Wherever the word "laws" appears in a line of the data, that line should be copied.

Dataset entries
---------------
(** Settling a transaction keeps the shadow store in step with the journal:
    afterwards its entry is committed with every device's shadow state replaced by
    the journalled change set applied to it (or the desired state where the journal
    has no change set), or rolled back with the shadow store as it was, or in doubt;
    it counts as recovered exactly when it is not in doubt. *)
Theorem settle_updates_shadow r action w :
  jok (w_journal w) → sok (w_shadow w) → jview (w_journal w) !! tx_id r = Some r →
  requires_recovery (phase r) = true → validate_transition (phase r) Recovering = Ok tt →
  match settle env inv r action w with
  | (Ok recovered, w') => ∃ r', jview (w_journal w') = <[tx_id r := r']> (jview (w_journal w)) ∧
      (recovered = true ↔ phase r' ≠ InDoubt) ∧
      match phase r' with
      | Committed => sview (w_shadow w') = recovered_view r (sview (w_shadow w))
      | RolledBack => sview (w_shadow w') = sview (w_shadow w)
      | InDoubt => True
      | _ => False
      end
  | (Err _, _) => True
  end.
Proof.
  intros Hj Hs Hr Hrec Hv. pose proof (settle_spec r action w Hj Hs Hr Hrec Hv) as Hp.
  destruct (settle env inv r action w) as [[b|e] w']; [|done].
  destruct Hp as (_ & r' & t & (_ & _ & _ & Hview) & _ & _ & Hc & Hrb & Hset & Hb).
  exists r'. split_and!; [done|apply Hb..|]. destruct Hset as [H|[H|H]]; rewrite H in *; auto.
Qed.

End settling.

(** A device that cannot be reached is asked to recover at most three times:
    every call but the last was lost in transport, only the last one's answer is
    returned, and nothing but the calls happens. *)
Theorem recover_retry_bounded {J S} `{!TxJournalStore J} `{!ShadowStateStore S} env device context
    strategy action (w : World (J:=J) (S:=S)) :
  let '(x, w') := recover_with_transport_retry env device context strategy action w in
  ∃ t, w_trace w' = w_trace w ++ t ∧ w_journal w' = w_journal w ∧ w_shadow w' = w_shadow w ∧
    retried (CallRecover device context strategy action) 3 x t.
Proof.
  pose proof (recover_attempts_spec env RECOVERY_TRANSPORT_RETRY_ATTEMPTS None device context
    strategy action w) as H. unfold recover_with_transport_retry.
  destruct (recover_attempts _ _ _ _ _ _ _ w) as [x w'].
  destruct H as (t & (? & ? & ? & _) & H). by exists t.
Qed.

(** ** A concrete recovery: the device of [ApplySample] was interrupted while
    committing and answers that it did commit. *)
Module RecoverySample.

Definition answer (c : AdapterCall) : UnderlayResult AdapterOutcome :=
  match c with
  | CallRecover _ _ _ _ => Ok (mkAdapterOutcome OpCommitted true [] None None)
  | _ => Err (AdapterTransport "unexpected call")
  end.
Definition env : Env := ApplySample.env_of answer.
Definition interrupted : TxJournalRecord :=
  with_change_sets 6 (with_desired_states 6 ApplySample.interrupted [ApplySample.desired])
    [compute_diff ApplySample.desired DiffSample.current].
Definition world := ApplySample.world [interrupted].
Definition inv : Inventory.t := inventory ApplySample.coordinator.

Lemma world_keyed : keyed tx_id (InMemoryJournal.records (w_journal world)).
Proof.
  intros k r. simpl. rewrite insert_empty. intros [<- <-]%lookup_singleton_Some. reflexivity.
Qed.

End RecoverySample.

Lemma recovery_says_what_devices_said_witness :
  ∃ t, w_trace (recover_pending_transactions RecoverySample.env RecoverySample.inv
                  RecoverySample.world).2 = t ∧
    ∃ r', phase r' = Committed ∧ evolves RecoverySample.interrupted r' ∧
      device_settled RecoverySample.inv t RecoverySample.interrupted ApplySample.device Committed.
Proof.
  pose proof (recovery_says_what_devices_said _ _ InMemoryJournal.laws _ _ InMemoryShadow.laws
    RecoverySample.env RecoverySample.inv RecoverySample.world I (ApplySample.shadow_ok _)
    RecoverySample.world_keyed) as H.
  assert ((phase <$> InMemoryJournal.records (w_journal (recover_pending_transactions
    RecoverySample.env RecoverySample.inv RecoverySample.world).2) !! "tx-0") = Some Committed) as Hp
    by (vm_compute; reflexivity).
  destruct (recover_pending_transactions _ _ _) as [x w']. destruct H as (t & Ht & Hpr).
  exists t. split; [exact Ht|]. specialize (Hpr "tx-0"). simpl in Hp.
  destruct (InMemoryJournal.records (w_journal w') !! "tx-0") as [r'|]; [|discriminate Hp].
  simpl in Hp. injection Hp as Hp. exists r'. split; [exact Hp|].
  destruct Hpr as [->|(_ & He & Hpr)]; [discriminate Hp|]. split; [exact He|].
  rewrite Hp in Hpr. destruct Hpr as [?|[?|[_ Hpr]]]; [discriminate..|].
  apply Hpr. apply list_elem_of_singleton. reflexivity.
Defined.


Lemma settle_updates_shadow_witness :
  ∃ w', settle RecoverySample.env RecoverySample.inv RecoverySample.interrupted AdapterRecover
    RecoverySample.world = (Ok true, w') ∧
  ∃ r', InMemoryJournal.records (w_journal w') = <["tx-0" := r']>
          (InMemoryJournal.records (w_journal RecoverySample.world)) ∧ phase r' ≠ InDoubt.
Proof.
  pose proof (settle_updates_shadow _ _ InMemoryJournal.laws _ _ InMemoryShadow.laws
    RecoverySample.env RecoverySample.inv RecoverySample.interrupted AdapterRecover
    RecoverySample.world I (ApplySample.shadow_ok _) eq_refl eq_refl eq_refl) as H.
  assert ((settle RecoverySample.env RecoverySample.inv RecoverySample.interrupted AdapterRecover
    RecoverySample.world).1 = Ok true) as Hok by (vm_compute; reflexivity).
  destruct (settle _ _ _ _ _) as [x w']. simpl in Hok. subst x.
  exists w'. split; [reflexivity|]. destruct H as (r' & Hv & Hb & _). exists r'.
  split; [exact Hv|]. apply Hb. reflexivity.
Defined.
---------------
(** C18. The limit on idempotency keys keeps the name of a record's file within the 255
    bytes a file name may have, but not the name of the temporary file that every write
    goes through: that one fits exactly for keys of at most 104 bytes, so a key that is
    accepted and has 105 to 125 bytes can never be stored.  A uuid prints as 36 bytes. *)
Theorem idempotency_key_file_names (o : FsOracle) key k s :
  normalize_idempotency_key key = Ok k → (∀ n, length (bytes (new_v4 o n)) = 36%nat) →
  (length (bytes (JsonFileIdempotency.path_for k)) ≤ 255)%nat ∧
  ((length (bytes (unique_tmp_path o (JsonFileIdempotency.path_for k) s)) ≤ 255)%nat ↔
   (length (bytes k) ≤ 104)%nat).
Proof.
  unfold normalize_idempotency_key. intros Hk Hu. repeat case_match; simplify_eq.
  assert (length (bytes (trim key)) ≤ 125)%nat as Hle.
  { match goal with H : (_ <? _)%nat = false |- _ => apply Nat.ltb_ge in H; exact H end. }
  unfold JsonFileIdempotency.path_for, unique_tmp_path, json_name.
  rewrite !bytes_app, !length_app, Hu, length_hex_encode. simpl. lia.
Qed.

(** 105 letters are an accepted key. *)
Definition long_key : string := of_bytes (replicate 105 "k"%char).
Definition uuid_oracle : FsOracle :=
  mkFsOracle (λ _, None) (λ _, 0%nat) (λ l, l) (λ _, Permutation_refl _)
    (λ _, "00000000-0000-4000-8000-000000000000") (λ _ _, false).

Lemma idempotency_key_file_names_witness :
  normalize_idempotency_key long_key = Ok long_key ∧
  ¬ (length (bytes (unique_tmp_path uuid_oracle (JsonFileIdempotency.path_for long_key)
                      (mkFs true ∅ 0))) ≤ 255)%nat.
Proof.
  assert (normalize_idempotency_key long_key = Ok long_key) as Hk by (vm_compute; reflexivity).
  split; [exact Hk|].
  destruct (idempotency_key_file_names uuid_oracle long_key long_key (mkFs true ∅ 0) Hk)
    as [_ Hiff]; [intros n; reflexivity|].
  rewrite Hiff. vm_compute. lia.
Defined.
---------------
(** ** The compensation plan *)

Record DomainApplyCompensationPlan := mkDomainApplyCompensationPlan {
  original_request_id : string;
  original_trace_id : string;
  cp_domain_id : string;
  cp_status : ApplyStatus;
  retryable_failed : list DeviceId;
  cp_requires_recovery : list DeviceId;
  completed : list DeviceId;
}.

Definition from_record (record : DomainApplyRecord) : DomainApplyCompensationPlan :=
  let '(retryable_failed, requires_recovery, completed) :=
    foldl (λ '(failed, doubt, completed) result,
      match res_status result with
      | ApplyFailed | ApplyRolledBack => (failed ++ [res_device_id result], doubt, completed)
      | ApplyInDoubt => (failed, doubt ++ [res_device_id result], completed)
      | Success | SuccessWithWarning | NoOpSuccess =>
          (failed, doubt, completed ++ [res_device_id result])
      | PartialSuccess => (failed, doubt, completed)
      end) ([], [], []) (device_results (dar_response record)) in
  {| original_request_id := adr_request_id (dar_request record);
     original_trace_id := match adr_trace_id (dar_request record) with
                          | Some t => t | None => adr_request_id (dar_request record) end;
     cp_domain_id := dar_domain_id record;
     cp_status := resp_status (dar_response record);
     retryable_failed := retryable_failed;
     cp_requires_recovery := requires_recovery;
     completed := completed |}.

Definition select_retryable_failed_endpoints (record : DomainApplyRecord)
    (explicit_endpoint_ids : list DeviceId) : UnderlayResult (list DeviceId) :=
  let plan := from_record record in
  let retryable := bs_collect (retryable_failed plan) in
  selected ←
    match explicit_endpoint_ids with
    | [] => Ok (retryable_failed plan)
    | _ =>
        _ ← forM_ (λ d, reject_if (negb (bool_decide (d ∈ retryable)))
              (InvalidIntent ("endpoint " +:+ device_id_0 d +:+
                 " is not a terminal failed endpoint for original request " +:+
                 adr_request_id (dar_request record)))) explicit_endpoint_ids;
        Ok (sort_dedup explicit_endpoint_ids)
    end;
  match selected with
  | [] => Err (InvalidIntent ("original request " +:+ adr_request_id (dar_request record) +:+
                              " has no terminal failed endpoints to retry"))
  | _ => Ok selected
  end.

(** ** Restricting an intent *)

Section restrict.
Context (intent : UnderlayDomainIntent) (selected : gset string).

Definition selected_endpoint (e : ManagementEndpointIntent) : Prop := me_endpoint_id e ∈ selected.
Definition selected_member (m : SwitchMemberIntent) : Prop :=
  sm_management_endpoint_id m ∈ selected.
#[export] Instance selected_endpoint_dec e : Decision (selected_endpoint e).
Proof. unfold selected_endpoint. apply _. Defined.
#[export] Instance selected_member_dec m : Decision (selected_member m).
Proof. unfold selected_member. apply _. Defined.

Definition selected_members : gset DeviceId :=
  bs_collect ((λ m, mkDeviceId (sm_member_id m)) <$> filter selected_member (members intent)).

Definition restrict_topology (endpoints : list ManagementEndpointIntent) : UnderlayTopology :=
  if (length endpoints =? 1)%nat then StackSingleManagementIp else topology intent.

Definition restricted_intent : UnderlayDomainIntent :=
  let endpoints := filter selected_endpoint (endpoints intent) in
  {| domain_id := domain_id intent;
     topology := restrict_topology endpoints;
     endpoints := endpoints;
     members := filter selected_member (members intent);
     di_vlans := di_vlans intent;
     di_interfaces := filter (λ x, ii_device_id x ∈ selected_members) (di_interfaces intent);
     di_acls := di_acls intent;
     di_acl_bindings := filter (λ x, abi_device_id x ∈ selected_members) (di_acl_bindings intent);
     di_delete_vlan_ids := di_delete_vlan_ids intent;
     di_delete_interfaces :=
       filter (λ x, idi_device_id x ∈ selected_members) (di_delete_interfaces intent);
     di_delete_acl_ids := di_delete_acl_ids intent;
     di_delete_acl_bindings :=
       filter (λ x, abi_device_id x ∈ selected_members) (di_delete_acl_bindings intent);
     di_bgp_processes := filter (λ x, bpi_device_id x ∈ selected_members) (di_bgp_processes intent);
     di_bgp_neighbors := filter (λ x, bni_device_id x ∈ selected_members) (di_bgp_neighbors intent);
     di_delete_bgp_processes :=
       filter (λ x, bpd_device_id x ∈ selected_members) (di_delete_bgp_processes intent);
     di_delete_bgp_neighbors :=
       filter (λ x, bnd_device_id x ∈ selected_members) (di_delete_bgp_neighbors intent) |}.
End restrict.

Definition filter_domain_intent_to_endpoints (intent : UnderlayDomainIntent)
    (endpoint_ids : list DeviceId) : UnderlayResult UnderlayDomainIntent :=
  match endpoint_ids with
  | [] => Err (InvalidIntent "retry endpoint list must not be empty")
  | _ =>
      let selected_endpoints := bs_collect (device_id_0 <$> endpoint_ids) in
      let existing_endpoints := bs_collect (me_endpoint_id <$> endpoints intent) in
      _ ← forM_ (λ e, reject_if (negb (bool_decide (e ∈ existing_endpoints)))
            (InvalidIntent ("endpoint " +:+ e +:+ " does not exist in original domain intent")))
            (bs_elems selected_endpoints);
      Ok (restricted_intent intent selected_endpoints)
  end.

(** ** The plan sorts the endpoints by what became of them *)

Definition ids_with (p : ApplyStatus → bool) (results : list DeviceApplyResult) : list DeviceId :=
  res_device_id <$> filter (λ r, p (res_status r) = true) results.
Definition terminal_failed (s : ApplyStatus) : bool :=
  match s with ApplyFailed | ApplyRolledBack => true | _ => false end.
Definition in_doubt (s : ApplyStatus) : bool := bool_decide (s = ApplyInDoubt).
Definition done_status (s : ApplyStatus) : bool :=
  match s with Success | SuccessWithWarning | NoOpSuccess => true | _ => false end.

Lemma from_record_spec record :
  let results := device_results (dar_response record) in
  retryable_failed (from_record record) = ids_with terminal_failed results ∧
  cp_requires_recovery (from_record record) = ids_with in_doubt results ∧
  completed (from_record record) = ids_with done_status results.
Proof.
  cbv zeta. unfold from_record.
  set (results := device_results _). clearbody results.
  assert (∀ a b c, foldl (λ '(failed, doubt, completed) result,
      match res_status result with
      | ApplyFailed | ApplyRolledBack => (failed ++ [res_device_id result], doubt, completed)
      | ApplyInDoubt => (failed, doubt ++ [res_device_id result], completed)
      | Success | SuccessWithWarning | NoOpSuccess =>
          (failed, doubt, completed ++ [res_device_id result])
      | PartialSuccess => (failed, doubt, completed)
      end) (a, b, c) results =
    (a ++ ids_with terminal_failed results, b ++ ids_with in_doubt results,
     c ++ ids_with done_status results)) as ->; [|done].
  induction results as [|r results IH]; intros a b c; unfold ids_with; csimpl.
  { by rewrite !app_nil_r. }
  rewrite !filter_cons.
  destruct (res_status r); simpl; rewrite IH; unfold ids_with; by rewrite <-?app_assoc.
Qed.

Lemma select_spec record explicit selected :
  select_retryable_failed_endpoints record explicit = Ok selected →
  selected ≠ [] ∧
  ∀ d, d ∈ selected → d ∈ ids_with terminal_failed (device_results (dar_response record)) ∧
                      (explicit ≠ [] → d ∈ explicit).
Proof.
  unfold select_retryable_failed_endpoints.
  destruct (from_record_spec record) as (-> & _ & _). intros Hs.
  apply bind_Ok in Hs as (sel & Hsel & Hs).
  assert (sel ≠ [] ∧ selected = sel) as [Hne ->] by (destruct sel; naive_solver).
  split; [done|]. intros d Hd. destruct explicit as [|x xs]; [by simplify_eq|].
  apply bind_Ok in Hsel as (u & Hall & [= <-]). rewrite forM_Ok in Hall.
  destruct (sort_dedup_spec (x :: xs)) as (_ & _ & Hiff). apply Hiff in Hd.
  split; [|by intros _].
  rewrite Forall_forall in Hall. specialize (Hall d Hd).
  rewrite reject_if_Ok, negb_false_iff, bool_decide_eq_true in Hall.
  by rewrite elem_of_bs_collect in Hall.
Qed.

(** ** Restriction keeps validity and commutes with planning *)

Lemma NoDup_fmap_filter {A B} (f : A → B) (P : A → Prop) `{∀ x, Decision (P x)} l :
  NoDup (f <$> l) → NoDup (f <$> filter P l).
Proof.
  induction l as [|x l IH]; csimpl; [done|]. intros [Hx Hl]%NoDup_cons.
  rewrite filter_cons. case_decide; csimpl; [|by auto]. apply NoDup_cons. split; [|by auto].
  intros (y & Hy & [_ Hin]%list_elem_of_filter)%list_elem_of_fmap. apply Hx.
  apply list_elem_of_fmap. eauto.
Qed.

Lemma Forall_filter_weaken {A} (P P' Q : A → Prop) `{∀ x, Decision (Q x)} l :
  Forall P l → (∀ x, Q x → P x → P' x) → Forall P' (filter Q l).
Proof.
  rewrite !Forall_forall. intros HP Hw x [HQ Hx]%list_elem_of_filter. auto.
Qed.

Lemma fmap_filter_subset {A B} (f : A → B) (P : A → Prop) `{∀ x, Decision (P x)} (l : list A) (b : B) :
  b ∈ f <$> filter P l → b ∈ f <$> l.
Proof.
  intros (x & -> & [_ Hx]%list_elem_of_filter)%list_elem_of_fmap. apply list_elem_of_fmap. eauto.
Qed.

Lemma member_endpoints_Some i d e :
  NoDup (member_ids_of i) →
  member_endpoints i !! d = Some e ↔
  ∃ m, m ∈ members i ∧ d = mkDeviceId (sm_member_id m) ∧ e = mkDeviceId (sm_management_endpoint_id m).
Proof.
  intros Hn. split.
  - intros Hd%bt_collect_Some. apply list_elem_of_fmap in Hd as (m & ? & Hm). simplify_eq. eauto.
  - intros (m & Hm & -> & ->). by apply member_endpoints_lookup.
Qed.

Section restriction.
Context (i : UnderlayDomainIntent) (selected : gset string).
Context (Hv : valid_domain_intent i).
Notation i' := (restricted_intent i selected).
---------------
### Written response
  pose proof (recovery_says_what_devices_said _ _ InMemoryJournal.laws _ _ InMemoryShadow.laws
  pose proof (settle_updates_shadow _ _ InMemoryJournal.laws _ _ InMemoryShadow.laws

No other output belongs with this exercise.